**Data excerpts:**
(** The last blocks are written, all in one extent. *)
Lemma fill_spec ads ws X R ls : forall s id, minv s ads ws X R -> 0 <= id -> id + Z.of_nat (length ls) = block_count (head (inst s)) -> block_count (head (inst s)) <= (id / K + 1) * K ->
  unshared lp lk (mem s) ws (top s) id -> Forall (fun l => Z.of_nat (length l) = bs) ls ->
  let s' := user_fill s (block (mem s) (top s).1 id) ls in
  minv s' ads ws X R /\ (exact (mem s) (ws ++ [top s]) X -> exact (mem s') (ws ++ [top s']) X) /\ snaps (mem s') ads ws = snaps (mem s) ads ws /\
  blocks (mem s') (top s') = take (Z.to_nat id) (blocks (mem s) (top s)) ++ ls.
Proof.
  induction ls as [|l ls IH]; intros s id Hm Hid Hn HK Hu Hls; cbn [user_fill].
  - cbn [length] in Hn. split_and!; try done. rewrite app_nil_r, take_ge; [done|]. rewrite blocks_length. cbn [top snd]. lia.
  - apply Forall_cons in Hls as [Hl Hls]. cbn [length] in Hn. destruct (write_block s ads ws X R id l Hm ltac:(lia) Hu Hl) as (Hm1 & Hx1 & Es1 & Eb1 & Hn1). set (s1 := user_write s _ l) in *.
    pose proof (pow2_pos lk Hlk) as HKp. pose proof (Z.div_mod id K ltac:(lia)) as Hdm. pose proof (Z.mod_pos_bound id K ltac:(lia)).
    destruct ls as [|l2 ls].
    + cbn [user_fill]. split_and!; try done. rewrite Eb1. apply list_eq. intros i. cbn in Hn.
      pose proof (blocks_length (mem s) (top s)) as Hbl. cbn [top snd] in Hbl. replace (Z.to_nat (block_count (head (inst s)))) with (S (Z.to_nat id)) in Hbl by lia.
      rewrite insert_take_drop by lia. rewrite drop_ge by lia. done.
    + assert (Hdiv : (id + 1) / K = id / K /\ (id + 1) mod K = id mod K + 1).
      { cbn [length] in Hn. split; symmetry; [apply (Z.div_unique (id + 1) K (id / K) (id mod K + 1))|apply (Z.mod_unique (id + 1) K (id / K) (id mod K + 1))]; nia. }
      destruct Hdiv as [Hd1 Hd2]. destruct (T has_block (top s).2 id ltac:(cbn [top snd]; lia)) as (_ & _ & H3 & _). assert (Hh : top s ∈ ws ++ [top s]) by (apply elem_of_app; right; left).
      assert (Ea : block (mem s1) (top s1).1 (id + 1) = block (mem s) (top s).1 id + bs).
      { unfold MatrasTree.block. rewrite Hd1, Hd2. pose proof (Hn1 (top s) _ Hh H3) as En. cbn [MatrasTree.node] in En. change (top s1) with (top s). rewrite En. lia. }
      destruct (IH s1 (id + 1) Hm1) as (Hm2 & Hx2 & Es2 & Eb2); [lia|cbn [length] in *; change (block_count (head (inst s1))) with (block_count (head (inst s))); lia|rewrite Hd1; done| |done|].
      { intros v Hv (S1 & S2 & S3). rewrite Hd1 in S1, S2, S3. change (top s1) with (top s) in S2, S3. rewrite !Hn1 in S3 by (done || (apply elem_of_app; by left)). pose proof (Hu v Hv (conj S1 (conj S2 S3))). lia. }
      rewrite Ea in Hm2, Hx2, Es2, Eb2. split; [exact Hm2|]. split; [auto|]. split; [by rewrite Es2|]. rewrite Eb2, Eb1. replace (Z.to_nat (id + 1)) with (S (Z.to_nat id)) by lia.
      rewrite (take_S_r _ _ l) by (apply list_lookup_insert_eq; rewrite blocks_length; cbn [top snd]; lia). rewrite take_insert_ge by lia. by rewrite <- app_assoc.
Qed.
---
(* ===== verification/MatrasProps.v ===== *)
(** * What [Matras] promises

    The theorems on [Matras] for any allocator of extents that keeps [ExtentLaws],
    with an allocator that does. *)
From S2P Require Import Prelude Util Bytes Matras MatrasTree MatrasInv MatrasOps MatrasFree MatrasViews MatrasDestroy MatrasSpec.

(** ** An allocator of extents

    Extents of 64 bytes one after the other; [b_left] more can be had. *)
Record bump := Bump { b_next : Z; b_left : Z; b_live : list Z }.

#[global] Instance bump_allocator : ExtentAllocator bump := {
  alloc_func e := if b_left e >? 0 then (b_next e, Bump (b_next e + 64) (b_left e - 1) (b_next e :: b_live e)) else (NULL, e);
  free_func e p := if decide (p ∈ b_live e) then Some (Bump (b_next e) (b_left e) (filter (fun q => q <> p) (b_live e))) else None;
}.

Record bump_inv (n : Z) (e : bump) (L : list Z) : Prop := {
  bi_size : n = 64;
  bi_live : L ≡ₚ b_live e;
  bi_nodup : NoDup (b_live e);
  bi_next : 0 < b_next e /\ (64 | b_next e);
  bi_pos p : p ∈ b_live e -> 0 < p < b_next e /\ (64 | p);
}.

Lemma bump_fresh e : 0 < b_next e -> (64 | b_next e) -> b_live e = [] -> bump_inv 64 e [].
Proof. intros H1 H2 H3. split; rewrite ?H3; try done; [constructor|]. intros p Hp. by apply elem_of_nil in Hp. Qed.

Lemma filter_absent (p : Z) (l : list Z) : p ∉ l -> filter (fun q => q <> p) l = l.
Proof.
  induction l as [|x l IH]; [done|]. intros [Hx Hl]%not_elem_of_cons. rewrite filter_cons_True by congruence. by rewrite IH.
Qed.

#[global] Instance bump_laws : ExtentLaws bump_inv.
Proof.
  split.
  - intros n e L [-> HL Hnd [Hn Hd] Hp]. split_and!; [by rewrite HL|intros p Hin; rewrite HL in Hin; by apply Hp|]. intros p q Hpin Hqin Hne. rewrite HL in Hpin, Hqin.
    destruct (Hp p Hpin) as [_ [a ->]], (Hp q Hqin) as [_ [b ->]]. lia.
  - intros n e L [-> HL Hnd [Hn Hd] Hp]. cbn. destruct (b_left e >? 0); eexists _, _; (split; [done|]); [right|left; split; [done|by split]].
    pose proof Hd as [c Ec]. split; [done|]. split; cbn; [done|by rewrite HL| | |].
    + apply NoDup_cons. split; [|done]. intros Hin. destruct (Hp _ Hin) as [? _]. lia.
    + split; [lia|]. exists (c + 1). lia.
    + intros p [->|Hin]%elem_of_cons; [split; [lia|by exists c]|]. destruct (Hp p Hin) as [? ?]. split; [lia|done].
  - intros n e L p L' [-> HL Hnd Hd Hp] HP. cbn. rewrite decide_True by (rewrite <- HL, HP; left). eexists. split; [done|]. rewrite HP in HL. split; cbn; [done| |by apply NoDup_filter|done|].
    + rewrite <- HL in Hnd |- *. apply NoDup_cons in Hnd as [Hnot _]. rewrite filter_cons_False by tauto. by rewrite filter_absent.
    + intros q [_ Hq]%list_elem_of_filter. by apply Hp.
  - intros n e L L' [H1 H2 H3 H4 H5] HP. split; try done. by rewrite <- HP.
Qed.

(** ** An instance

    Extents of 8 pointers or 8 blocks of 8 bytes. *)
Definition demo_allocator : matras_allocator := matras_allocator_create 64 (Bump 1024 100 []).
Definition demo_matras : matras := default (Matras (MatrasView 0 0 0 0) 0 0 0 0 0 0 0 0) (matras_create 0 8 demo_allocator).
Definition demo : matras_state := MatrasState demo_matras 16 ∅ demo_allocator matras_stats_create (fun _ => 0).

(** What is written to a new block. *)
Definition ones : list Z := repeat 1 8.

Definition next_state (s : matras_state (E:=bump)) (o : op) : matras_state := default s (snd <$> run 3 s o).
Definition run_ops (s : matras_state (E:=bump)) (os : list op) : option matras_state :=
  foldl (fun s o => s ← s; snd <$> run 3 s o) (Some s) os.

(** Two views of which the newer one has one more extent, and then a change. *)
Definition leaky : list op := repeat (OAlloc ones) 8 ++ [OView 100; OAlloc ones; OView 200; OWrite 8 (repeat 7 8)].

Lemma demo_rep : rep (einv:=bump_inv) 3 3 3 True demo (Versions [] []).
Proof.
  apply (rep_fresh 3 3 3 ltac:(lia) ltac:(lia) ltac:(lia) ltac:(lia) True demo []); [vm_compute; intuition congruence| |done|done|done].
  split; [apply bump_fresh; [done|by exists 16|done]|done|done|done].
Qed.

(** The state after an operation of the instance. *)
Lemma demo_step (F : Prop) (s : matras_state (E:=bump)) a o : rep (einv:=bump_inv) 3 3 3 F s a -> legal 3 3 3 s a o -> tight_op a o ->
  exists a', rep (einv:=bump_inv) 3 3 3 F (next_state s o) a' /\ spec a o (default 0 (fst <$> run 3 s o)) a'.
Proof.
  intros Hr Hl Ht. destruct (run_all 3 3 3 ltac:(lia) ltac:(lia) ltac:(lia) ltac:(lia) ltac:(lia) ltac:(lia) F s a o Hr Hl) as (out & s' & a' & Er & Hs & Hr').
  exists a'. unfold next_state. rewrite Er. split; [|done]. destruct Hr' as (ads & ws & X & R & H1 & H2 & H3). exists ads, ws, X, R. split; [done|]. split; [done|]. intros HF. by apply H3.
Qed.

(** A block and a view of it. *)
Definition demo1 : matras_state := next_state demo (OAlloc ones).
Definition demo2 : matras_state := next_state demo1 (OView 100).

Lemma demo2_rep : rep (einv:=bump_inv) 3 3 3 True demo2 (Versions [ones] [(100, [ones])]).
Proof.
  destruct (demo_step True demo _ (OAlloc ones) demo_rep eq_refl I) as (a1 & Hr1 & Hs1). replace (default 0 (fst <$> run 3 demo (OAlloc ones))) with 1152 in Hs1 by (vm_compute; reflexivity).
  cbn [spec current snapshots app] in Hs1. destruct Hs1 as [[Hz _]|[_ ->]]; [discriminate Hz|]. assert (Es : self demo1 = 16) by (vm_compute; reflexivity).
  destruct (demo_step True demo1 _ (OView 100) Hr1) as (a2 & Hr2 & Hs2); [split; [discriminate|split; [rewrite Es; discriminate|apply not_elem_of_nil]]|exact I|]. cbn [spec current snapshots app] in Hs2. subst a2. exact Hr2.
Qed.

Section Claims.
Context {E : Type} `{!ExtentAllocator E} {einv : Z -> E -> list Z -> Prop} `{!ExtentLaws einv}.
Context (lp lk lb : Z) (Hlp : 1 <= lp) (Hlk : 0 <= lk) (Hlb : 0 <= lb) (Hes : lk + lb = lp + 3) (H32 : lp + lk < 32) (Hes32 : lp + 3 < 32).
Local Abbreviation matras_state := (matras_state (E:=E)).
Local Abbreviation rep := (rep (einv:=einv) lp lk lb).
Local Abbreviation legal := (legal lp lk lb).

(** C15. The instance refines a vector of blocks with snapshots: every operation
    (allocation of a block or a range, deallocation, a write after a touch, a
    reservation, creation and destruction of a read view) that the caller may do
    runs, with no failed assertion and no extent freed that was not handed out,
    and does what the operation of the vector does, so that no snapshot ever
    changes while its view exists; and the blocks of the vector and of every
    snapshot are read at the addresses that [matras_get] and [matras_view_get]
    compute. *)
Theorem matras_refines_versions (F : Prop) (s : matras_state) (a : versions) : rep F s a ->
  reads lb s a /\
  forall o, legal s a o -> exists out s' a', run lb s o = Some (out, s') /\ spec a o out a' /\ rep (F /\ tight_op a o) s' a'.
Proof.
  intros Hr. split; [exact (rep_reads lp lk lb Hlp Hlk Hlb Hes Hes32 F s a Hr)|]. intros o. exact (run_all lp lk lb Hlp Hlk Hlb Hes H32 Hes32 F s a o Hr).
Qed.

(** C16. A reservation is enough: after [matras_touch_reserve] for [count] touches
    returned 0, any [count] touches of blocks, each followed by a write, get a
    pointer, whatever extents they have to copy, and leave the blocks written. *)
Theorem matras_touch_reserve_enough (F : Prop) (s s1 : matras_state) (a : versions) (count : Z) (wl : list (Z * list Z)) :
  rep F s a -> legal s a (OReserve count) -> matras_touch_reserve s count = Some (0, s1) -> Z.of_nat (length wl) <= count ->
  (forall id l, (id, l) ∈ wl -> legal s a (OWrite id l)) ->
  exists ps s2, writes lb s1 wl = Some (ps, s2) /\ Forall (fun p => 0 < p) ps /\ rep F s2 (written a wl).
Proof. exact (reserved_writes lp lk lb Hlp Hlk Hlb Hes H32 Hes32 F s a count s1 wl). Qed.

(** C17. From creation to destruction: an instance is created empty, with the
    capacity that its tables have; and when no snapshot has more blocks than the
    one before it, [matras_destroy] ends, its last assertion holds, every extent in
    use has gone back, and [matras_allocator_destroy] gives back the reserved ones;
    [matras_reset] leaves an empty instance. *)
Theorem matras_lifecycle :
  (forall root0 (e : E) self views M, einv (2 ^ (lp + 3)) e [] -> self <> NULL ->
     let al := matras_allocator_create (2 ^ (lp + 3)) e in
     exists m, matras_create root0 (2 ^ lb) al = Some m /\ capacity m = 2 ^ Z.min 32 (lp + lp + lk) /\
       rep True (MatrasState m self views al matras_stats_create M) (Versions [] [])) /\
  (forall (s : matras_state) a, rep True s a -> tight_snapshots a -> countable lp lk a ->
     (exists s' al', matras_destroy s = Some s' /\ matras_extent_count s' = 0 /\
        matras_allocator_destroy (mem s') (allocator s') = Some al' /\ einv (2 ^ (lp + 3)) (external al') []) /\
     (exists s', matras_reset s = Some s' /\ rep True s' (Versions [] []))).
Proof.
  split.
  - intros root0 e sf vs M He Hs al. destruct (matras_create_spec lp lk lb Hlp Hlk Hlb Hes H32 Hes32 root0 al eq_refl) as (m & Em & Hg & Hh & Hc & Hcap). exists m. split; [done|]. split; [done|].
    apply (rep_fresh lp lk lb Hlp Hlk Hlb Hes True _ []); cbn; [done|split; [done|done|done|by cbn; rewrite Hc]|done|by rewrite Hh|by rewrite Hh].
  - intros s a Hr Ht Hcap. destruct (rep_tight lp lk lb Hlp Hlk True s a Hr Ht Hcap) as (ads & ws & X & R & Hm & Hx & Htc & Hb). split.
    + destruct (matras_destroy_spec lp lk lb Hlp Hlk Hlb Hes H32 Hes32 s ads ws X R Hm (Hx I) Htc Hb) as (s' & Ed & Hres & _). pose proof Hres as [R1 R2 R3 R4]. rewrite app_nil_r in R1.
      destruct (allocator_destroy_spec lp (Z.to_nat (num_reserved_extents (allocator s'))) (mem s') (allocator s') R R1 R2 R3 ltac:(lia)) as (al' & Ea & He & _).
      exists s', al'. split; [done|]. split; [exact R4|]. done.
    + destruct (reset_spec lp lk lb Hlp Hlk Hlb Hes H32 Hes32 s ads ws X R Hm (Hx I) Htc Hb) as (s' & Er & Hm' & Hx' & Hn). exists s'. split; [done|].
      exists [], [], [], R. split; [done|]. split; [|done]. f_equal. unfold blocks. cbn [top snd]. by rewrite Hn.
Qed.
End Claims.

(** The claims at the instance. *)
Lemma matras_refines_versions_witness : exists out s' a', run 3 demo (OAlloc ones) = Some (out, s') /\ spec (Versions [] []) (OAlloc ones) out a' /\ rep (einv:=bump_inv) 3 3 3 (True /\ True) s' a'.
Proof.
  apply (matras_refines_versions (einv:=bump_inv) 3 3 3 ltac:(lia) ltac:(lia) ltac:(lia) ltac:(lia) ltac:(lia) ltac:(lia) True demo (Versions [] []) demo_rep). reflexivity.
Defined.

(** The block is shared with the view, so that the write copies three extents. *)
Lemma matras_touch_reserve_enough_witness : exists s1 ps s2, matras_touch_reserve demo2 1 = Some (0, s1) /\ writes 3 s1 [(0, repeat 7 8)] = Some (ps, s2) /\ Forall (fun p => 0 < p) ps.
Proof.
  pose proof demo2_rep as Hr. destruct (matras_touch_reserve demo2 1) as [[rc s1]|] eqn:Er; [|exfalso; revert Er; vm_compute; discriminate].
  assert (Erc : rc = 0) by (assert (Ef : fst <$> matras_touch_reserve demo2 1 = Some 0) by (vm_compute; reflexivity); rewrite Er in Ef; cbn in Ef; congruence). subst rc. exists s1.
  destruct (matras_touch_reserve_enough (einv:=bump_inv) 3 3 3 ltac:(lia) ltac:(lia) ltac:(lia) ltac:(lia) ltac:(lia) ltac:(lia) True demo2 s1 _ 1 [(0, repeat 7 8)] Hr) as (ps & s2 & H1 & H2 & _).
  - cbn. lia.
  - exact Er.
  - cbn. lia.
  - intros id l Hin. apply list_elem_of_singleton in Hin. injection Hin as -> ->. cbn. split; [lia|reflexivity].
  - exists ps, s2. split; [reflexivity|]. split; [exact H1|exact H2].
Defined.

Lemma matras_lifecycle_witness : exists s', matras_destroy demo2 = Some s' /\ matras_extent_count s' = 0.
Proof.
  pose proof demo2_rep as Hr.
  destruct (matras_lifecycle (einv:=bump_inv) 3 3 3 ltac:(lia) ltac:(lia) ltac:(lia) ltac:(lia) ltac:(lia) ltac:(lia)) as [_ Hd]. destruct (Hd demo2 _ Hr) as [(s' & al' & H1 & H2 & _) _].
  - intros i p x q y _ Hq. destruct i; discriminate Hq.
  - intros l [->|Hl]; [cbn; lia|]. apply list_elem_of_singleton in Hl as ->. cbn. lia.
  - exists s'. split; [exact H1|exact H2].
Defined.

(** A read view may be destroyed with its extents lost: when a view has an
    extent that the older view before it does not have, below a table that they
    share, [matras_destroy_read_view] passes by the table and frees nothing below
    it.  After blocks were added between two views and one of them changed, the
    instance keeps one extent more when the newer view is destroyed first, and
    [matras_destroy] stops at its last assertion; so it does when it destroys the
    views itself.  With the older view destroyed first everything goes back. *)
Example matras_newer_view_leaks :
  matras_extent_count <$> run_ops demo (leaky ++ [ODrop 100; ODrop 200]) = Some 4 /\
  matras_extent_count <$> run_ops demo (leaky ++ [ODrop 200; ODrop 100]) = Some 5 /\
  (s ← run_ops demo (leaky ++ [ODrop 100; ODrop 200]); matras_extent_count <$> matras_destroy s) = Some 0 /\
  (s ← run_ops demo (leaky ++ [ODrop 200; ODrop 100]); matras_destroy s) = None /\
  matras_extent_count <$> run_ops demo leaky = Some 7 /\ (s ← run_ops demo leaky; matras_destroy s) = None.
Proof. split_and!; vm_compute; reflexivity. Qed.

**Aim of the exercise:** Every line in the data above that contains "current" needs to be copied.

**Answer to the exercise:**
  cbn [spec current snapshots app] in Hs1. destruct Hs1 as [[Hz _]|[_ ->]]; [discriminate Hz|]. assert (Es : self demo1 = 16) by (vm_compute; reflexivity).
  destruct (demo_step True demo1 _ (OView 100) Hr1) as (a2 & Hr2 & Hs2); [split; [discriminate|split; [rewrite Es; discriminate|apply not_elem_of_nil]]|exact I|]. cbn [spec current snapshots app] in Hs2. subst a2. exact Hr2.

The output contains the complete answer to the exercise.